Exercise:
Read through the listing below and copy each line in which the word "prefixed" occurs.
--------
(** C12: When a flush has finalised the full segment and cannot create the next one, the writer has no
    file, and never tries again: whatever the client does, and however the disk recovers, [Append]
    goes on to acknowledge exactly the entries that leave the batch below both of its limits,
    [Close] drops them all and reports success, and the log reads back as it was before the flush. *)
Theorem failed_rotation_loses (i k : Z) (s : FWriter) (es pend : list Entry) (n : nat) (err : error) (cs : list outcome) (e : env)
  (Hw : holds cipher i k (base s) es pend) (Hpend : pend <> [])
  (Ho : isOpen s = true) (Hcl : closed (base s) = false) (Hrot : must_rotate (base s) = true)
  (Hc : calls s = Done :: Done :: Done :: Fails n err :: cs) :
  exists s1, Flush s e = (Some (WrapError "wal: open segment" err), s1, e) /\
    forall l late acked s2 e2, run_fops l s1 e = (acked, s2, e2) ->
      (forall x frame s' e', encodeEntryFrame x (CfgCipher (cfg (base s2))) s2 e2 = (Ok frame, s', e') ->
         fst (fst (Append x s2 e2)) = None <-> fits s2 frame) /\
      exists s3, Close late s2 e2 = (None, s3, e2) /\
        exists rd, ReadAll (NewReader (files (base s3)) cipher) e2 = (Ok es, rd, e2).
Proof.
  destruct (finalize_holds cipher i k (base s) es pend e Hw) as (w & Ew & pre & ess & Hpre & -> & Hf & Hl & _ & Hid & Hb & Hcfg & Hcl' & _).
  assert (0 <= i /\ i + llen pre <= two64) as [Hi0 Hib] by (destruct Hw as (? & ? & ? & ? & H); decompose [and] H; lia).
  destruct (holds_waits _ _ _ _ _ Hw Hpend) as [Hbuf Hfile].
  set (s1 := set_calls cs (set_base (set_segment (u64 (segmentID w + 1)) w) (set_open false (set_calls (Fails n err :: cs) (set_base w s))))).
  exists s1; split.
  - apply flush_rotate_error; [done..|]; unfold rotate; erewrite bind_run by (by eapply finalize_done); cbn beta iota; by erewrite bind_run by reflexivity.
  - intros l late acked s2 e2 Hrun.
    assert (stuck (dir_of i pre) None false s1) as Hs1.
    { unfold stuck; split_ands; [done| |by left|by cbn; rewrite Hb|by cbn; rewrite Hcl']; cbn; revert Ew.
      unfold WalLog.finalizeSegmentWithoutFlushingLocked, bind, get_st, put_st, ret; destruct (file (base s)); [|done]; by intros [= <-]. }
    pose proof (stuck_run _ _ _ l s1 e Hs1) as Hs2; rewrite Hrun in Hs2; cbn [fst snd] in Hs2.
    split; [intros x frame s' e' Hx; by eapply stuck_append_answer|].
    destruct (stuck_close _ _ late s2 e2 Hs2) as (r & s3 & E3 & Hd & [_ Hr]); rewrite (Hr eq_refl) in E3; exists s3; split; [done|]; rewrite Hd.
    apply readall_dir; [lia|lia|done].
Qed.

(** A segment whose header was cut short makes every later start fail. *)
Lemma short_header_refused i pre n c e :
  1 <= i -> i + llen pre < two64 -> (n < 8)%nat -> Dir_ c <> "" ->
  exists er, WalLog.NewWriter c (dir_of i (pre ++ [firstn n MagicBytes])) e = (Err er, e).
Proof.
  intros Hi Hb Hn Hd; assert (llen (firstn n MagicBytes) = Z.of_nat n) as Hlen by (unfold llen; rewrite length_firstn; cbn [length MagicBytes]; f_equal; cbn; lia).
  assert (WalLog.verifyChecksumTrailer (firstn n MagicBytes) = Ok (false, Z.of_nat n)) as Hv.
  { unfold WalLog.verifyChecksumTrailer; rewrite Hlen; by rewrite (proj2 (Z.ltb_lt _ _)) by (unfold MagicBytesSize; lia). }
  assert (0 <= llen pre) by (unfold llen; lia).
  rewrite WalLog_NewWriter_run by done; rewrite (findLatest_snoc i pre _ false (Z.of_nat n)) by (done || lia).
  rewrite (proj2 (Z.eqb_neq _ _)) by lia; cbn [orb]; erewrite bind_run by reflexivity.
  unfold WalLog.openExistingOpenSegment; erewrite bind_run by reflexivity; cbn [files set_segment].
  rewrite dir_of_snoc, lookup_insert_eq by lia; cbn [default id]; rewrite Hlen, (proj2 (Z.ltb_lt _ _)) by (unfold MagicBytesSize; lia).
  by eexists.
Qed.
--------
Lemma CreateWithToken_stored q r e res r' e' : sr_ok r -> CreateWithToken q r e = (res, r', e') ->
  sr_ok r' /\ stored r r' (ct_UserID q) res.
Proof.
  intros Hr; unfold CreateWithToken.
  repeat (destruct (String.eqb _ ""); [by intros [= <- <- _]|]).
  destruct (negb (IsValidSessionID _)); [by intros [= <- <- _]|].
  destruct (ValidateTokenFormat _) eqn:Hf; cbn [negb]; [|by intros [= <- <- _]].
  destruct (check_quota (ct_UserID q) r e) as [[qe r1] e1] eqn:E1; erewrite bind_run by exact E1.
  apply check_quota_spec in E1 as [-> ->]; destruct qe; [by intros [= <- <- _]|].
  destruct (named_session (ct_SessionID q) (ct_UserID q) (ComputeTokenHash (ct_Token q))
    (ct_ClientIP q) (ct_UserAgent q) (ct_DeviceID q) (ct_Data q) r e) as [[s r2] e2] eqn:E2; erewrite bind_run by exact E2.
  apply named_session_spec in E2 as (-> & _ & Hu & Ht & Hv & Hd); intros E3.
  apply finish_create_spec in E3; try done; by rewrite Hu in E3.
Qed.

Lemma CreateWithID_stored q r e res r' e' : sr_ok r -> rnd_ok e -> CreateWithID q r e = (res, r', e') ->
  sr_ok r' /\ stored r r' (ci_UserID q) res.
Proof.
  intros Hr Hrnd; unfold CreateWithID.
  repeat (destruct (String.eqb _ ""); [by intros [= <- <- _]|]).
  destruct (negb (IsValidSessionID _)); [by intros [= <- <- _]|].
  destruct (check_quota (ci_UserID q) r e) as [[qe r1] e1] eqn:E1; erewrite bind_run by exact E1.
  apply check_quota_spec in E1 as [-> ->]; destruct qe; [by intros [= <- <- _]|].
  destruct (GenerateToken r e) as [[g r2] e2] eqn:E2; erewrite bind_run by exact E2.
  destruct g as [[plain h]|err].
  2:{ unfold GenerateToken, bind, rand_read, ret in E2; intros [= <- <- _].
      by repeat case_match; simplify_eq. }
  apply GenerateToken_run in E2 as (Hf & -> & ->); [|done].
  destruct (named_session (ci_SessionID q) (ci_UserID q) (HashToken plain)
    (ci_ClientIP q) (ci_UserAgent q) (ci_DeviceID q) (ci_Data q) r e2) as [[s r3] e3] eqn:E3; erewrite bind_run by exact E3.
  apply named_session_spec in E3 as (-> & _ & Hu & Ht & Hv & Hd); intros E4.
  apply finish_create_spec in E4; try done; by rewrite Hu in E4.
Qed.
--------
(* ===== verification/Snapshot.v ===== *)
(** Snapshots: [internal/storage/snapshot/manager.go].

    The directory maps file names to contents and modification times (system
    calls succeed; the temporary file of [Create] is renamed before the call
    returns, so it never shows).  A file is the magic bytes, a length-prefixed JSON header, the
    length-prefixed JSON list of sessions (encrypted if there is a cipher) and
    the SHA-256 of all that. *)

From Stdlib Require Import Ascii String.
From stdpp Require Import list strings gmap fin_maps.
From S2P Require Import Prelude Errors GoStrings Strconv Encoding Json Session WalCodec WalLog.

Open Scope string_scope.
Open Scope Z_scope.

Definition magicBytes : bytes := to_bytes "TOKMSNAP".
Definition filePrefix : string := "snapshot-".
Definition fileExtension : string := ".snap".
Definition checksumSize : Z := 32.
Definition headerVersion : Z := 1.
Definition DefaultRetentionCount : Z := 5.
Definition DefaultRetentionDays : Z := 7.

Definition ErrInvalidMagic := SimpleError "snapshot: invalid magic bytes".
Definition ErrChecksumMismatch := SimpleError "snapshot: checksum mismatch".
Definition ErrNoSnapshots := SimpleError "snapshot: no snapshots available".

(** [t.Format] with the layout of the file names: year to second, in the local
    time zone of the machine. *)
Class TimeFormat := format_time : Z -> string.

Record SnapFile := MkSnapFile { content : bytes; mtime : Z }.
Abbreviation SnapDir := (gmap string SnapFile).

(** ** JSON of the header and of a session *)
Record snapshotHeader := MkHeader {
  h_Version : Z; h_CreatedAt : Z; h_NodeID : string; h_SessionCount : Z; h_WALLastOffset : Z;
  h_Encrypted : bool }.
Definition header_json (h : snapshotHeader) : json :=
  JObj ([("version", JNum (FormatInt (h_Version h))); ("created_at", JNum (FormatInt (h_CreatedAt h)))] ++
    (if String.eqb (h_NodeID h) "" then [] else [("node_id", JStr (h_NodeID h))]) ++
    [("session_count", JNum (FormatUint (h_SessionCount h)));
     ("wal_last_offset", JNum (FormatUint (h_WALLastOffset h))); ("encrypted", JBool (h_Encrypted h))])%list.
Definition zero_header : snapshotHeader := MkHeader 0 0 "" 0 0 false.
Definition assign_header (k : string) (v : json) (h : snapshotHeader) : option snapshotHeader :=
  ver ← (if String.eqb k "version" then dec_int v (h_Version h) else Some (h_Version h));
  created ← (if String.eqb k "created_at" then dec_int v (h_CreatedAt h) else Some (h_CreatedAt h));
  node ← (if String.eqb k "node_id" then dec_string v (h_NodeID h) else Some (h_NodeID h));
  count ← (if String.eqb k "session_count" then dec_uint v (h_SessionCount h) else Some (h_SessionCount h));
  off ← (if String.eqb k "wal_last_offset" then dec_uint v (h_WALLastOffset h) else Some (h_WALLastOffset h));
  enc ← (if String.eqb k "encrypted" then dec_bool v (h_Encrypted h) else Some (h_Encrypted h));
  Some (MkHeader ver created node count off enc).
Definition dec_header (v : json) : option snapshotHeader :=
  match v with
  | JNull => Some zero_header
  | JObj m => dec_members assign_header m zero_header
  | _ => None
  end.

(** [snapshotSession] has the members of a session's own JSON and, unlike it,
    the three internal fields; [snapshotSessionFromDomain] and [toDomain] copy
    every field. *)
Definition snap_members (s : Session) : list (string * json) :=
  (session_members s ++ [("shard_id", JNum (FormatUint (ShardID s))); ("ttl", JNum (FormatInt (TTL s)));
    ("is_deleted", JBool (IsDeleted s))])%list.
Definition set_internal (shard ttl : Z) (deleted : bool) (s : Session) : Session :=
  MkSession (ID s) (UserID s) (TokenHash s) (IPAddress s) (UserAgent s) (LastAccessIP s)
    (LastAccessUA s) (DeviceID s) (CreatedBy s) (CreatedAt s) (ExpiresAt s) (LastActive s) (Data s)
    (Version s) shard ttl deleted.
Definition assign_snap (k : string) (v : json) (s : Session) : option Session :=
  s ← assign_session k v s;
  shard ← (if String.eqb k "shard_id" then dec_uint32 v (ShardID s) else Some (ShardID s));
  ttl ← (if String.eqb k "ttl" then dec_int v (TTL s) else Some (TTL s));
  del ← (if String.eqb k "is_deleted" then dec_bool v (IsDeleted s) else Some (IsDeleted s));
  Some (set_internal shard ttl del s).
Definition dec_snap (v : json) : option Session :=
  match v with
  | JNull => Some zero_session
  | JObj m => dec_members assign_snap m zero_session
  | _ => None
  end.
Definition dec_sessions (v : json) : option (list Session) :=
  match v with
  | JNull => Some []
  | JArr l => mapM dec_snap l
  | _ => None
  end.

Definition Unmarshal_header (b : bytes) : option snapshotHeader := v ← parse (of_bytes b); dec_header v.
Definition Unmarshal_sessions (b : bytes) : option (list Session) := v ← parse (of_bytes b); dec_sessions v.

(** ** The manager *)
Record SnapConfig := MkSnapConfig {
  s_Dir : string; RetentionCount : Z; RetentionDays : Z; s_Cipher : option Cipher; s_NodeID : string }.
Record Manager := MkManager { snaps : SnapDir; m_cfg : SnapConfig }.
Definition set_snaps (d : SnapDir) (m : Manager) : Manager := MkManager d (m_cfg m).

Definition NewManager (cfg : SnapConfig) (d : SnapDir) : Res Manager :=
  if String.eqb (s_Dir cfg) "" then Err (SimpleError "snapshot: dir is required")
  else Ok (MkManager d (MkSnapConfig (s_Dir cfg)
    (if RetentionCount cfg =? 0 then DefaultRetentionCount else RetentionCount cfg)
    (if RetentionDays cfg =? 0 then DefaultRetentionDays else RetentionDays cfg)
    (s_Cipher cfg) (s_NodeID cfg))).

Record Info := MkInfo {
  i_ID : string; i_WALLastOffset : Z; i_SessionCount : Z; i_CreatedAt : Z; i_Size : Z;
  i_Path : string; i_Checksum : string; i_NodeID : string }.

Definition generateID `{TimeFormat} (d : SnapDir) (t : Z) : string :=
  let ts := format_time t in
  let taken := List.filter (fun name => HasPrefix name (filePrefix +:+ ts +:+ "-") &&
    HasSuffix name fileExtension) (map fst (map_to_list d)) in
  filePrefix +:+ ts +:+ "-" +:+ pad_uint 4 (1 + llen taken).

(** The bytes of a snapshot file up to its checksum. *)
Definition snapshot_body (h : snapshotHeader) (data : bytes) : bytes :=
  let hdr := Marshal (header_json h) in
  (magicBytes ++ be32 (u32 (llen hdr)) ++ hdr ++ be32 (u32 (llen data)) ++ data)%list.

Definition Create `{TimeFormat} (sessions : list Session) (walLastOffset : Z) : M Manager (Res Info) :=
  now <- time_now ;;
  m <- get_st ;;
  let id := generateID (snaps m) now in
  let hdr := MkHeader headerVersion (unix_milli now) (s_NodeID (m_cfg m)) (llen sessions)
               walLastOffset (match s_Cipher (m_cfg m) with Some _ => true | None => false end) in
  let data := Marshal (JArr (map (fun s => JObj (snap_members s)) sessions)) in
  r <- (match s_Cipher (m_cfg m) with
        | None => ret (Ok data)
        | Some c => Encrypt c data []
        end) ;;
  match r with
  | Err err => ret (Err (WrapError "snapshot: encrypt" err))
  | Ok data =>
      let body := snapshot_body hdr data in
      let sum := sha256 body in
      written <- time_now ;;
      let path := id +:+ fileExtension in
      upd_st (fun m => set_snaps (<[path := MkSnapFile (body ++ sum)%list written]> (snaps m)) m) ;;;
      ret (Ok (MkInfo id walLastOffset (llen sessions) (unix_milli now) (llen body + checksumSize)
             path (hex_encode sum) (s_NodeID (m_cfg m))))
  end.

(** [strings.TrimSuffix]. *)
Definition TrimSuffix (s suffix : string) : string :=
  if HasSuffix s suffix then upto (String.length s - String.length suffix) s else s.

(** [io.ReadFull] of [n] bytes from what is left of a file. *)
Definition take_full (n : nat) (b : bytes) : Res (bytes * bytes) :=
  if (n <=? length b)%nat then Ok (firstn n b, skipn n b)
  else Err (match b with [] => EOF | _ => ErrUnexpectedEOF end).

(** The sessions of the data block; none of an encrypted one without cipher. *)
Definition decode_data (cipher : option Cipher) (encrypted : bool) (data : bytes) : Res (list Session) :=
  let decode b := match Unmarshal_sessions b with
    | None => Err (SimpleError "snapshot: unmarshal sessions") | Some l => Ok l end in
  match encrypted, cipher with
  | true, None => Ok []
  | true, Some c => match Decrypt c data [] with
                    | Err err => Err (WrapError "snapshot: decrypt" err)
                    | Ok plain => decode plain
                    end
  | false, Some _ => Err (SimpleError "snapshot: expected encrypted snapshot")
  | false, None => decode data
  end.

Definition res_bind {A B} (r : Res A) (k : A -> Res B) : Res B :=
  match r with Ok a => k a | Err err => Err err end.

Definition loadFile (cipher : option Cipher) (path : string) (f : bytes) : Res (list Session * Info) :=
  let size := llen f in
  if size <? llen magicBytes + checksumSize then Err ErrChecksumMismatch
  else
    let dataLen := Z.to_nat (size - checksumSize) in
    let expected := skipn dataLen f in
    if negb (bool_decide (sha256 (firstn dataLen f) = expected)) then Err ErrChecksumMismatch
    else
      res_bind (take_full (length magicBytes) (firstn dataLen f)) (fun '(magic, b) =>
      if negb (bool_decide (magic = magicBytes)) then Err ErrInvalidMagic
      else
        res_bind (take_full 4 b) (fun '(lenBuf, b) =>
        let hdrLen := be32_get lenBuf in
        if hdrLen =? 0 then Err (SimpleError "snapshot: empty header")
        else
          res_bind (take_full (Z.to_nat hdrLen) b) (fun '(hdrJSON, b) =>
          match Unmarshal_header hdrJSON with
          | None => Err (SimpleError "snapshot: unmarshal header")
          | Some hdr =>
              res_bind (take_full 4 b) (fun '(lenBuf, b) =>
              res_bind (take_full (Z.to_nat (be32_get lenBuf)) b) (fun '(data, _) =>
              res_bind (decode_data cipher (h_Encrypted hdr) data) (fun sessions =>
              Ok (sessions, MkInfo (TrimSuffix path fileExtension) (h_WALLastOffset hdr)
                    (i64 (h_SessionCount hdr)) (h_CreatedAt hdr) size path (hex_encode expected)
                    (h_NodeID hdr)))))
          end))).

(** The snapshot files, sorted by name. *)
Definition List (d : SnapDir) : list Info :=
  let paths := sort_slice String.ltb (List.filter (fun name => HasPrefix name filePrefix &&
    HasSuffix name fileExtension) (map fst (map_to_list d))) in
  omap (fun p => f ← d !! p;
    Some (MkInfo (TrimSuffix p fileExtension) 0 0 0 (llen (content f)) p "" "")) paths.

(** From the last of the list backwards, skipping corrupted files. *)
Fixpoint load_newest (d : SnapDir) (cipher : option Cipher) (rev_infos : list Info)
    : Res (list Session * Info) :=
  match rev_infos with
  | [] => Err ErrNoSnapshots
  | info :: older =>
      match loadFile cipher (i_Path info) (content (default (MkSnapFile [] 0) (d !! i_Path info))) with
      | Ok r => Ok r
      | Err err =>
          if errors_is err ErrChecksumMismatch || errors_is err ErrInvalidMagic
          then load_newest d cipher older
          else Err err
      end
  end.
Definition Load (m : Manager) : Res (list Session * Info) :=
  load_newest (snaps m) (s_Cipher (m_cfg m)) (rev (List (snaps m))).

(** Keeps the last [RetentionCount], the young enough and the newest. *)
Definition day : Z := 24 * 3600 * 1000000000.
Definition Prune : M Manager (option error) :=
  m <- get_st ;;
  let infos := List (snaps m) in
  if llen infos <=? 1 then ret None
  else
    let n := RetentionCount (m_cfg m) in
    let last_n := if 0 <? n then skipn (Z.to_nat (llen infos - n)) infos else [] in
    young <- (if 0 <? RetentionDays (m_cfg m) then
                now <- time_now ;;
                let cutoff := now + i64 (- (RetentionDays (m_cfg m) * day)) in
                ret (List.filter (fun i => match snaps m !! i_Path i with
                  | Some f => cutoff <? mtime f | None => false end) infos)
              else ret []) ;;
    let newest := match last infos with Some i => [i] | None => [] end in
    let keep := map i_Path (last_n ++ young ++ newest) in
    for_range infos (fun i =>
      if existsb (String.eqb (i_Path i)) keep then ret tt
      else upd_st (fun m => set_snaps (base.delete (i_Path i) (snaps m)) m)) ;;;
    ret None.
--------
Completed task:
    returns, so it never shows).  A file is the magic bytes, a length-prefixed JSON header, the
    length-prefixed JSON list of sessions (encrypted if there is a cipher) and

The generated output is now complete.